Eleven Years of Proposals That Became Reality
"Let's open a creator economy room on an audio-based SNS." "Let's do a StoryPoll." "Let's do racing charts as video." These proposals all became real.
I've put three proposals on the table.
"On the audio-based SNS, let's open a room on creator economy and connect with readers."
"Let's try a StoryPoll — integrated survey and content delivery. Looking at the data, there seems to be an appetite for it."
"Let's do a brief history through reactive racing chart videos."
All three happened.
Accepted proposals are rarer than you might think.
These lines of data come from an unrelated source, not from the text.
(** Deleting a key that is present removes exactly one entry. *)
Lemma delete_size k m :
  NoDup (JsMap.keys m) -> In k (JsMap.keys m) ->
  S (JsMap.size (JsMap.delete k m)) = JsMap.size m.
Proof.
  unfold JsMap.size.
  induction m as [| [k0 v0] m IH]; simpl; [tauto |].
  intros H I. inversion H as [| ? ? Hn Hm]; subst.
  destruct (String.eqb_spec k0 k) as [-> | Hne].
  - now rewrite delete_notin.
  - simpl. rewrite IH; [reflexivity | assumption |].
    destruct I; [contradiction | assumption].
Qed.

Lemma deleteKeys_nodup ks m :
  NoDup (JsMap.keys m) -> NoDup (JsMap.keys (deleteKeys ks m)).
Proof.
  revert m. induction ks as [| k ks IH]; intros m H; simpl; auto.
  apply IH. now apply delete_nodup.
Qed.

Lemma deleteKeys_size ks m :
  NoDup (JsMap.keys m) -> NoDup ks -> incl ks (JsMap.keys m) ->
  (JsMap.size (deleteKeys ks m) + List.length ks = JsMap.size m)%nat.
Proof.
  revert m. induction ks as [| k ks IH]; intros m Hm Hks Hin; simpl.
  - lia.
  - inversion Hks as [| ? ? Hk Hks']; subst.
    rewrite <- (delete_size k m Hm) by (apply Hin; now left).
    rewrite <- (IH (JsMap.delete k m)); [lia | | assumption |].
    + now apply delete_nodup.
    + intros k' I. apply keys_delete. split.
      * intros ->. contradiction.
      * apply Hin. now right.
Qed.

Lemma get_deleteKeys_other ks k m :
  ~ In k ks -> JsMap.get k (deleteKeys ks m) = JsMap.get k m.
Proof.
  revert m. induction ks as [| k0 ks IH]; intros m H; simpl; [reflexivity |].
  rewrite IH by (intros I; apply H; now right).
  apply get_delete_other. intros ->. apply H. now left.
Qed.

Lemma get_deleteKeys_in ks k m :
  In k ks -> JsMap.get k (deleteKeys ks m) = None.
Proof.
  revert m. induction ks as [| k0 ks IH]; intros m H; simpl; [contradiction |].
  destruct (in_dec string_dec k ks) as [I | N]; [now apply IH |].
  destruct H as [-> | H]; [| contradiction].
  rewrite get_deleteKeys_other by exact N. apply get_delete_same.
Qed.

(** Deleting the keys of a prefix leaves the rest of the entries. *)
Lemma deleteKeys_prefix (l1 l2 : JsMap.t V) :
  NoDup (JsMap.keys (l1 ++ l2)%list) ->
  deleteKeys (JsMap.keys l1) (l1 ++ l2)%list = l2.
Proof.
  induction l1 as [| [k v] l1 IH]; simpl; intros H; [reflexivity |].
  inversion H as [| ? ? Hn Hm]; subst.
  rewrite String.eqb_refl, delete_notin by exact Hn. now apply IH.
Qed.

Lemma get_in_entries k v m :
  NoDup (JsMap.keys m) -> In (k, v) m -> JsMap.get k m = Some v.
Proof.
  induction m as [| [k0 v0] m IH]; simpl; [tauto |].
  intros H I. inversion H as [| ? ? Hn Hm]; subst.
  destruct I as [E | I].
  - inversion E; subst. now rewrite String.eqb_refl.
  - destruct (String.eqb_spec k0 k) as [-> | Hne]; [| now apply IH].
    exfalso. apply Hn. change k with (fst (k, v)). now apply in_map.
Qed.

End JsMapFacts.

Lemma nodupb_sound l : nodupb l = true -> NoDup l.
Proof.
  induction l as [| x l IH]; simpl; intros H; constructor;
    apply andb_true_iff in H; destruct H as [Hx Hl]; [| now apply IH].
  intros I. apply negb_true_iff in Hx.
  assert (E : existsb (String.eqb x) l = true).
  { apply existsb_exists. exists x. split; [exact I | apply String.eqb_refl]. }
  congruence.
Qed.

Lemma nondecreasingb_sound l :
  nondecreasingb l = true -> StronglySorted Z.le l.
Proof.
  induction l as [| x l IH]; simpl; intros H; constructor;
    apply andb_true_iff in H; destruct H as [Hx Hl]; [now apply IH |].
  rewrite forallb_forall in Hx. apply Forall_forall. intros y Hy.
  apply Z.leb_le. now apply Hx.
Qed.

(** ** The response cache *)

Section CacheFacts.
Import Cache.

Lemma notAfter_olderThan a b :
  notAfter olderThan a b <-> timestamp (snd a) <= timestamp (snd b).
Proof. unfold notAfter, olderThan. apply Z.ltb_ge. Qed.

Lemma olderThan_asym a b : olderThan a b = true -> olderThan b a = false.
Proof. unfold olderThan. rewrite Z.ltb_lt, Z.ltb_ge. lia. Qed.

Lemma olderThan_trans a b c :
  notAfter olderThan a b -> notAfter olderThan b c ->
  notAfter olderThan a c.
Proof. rewrite !notAfter_olderThan. lia. Qed.

Lemma sortEntries_perm (c : Cache.t) :
  Permutation c (JsArray.sort olderThan c).
Proof. apply sort_perm. Qed.

Lemma deleteOldest_keys entries (c : Cache.t) :
  deleteOldest entries c = deleteKeys (JsMap.keys (firstn 10 entries)) c.
Proof.
  unfold deleteOldest, deleteKeys, JsMap.keys.
  generalize (firstn 10 entries). intros es. revert c.
  induction es as [| e es IH]; intros c; simpl; auto.
Qed.

Lemma firstn_nodup {A : Type} n (l : list A) : NoDup l -> NoDup (firstn n l).
Proof.
  intros H. rewrite <- (firstn_skipn n l) in H.
  now apply NoDup_app_remove_r in H.
Qed.

Lemma firstn_incl {A : Type} n (l : list A) : incl (firstn n l) l.
Proof.
  intros x I. rewrite <- (firstn_skipn n l). apply in_or_app. now left.
Qed.

(** Eviction removes exactly ten entries when more than ten are held. *)
Lemma deleteOldest_size (c : Cache.t) :
  NoDup (JsMap.keys c) -> (10 <= JsMap.size c)%nat ->
  (JsMap.size (deleteOldest (JsArray.sort olderThan c) c) + 10
   = JsMap.size c)%nat.
Proof.
  intros Hnd Hsz. rewrite deleteOldest_keys.
  pose proof (sortEntries_perm c) as Hp.
  assert (Hpk : Permutation (JsMap.keys c)
                  (JsMap.keys (JsArray.sort olderThan c))).
  { unfold JsMap.keys. now apply Permutation_map. }
  assert (Hlen : List.length (JsMap.keys (firstn 10 (JsArray.sort olderThan c)))
                 = 10%nat).
  { unfold JsMap.keys. rewrite length_map, length_firstn.
    rewrite <- (Permutation_length Hp). unfold JsMap.size in Hsz. lia. }
  rewrite <- Hlen at 2. apply deleteKeys_size; [exact Hnd | |].
  - unfold JsMap.keys. rewrite <- firstn_map. apply firstn_nodup.
    apply (Permutation_NoDup Hpk Hnd).
  - intros k I. apply (Permutation_in _ (Permutation_sym Hpk)).
    unfold JsMap.keys in I. rewrite <- firstn_map in I.
    now apply firstn_incl in I.
Qed.

Lemma put_wellFormed now lat lng sd ed s c :
  wellFormed c -> wellFormed (cacheWeatherData now lat lng sd ed s c).
Proof.
  intros [Hnd Hsz]. unfold cacheWeatherData.
  set (k := generateCacheKey lat lng sd ed).
  set (c1 := JsMap.set k (mkEntry s now) c).
  assert (Hnd1 : NoDup (JsMap.keys c1)) by now apply set_nodup.
  assert (Hsz1 : (JsMap.size c1 <= 51)%nat).
  { pose proof (set_size k (mkEntry s now) c). fold c1 in H. lia. }
  destruct (Nat.ltb_spec 50 (JsMap.size c1)) as [Hbig | Hsmall].
  - split.
    + rewrite deleteOldest_keys. now apply deleteKeys_nodup.
    + pose proof (deleteOldest_size c1 Hnd1). lia.
  - split; [exact Hnd1 | lia].
Qed.

Lemma get_wellFormed now lat lng sd ed c :
  wellFormed c -> wellFormed (snd (getCachedWeatherData now lat lng sd ed c)).
Proof.
  intros [Hnd Hsz]. unfold getCachedWeatherData.
  destruct (JsMap.get _ c) as [e |] eqn:E; [| now split].
  destruct (isCacheValid now (timestamp e)); [now split |].
  simpl. split; [now apply delete_nodup |].
  pose proof (delete_size _ c Hnd (get_some_in _ _ _ E)). lia.
Qed.

Lemma step_wellFormed c op : wellFormed c -> wellFormed (cacheStep c op).
Proof.
  destruct op as [r s | r]; simpl;
    [apply put_wellFormed | apply get_wellFormed].
Qed.

Lemma fold_wellFormed history c :
  wellFormed c -> wellFormed (fold_left cacheStep history c).
Proof.
  revert c. induction history as [| op history IH]; intros c H; simpl; auto.
  apply IH. now apply step_wellFormed.
Qed.

Lemma runCache_wellFormed history : wellFormed (runCache history).
Proof.
  apply fold_wellFormed. split; [constructor | simpl; lia].
Qed.

(** *** Timestamps never exceed the clock *)

Lemma set_storedBy t k e (c : Cache.t) :
  storedBy t c -> timestamp e <= t -> storedBy t (JsMap.set k e c).
Proof.
  unfold storedBy. intros H He.
  induction c as [| [k0 e0] c IH]; simpl.
  - constructor; [exact He | constructor].
  - inversion H; subst. destruct (String.eqb k0 k); constructor; auto.
Qed.

Lemma delete_storedBy t k (c : Cache.t) :
  storedBy t c -> storedBy t (JsMap.delete k c).
Proof.
  unfold storedBy. intros H.
  induction c as [| [k0 e0] c IH]; simpl; [constructor |].
  inversion H; subst. destruct (String.eqb k0 k); auto.
Qed.

Lemma deleteKeys_storedBy t ks (c : Cache.t) :
  storedBy t c -> storedBy t (deleteKeys ks c).
Proof.
  revert c. induction ks as [| k ks IH]; intros c H; simpl; auto.
  apply IH. now apply delete_storedBy.
Qed.

Lemma storedBy_mono t t' (c : Cache.t) :
  t <= t' -> storedBy t c -> storedBy t' c.
Proof.
  unfold storedBy. intros Ht H. eapply Forall_impl; [| exact H].
  simpl. intros. lia.
Qed.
During the same period, a lot didn't happen. The bespoke 3040 economics media proposal. The Know/edge personalized service that would fight algorithmic filter bubbles. The "Presidential Election User's Manual" I pitched directly to the early Publy team. All left as documents. Rejection became familiar, but each time something came back rejected, I went back with something else.
FactPL happened. I raised the idea of "a vertical newsletter on IT and startups" with the editor — that was how it started. 2020, when almost nobody understood what a newsletter was. I was a founding member from the design stage: format, homepage, content structure. It reached 20,000 subscribers and a 40% open rate. The biggest outcome from the proposals that went through.
Completion wasn't the end.
Making something always generated another proposal. Running FactPL, I kept feeling frustrated that readers only received. I wanted to know what they were curious about, where they were connecting. Integrating survey and content seemed like it would work. Looking at the data, there was a reaction point. That was the StoryPoll proposal. It went through, ran, readers participated.
When Clubhouse was blowing up in early 2021, I set up a creator economy room. Everyone was trying to figure out how to use the platform. It was the first time I understood what meeting readers through voice rather than text felt like.
The racing chart video was the same logic. IT company growth histories as competing videos — they spread much better than static graphs.
Honestly, I don't know what the difference is between what worked and what didn't.
Sometimes it was timing. Sometimes it was whether there was someone to work with. Sometimes just luck. Writing the bespoke proposal gave me a deeper understanding of what vertical media was, and that probably influenced the FactPL proposal later. Things that didn't work also accumulated somewhere.
What made it possible to keep making proposals was probably that rejection wasn't that frightening. A journalist calls someone they've never met every day to ask questions. Rejection was just part of the routine.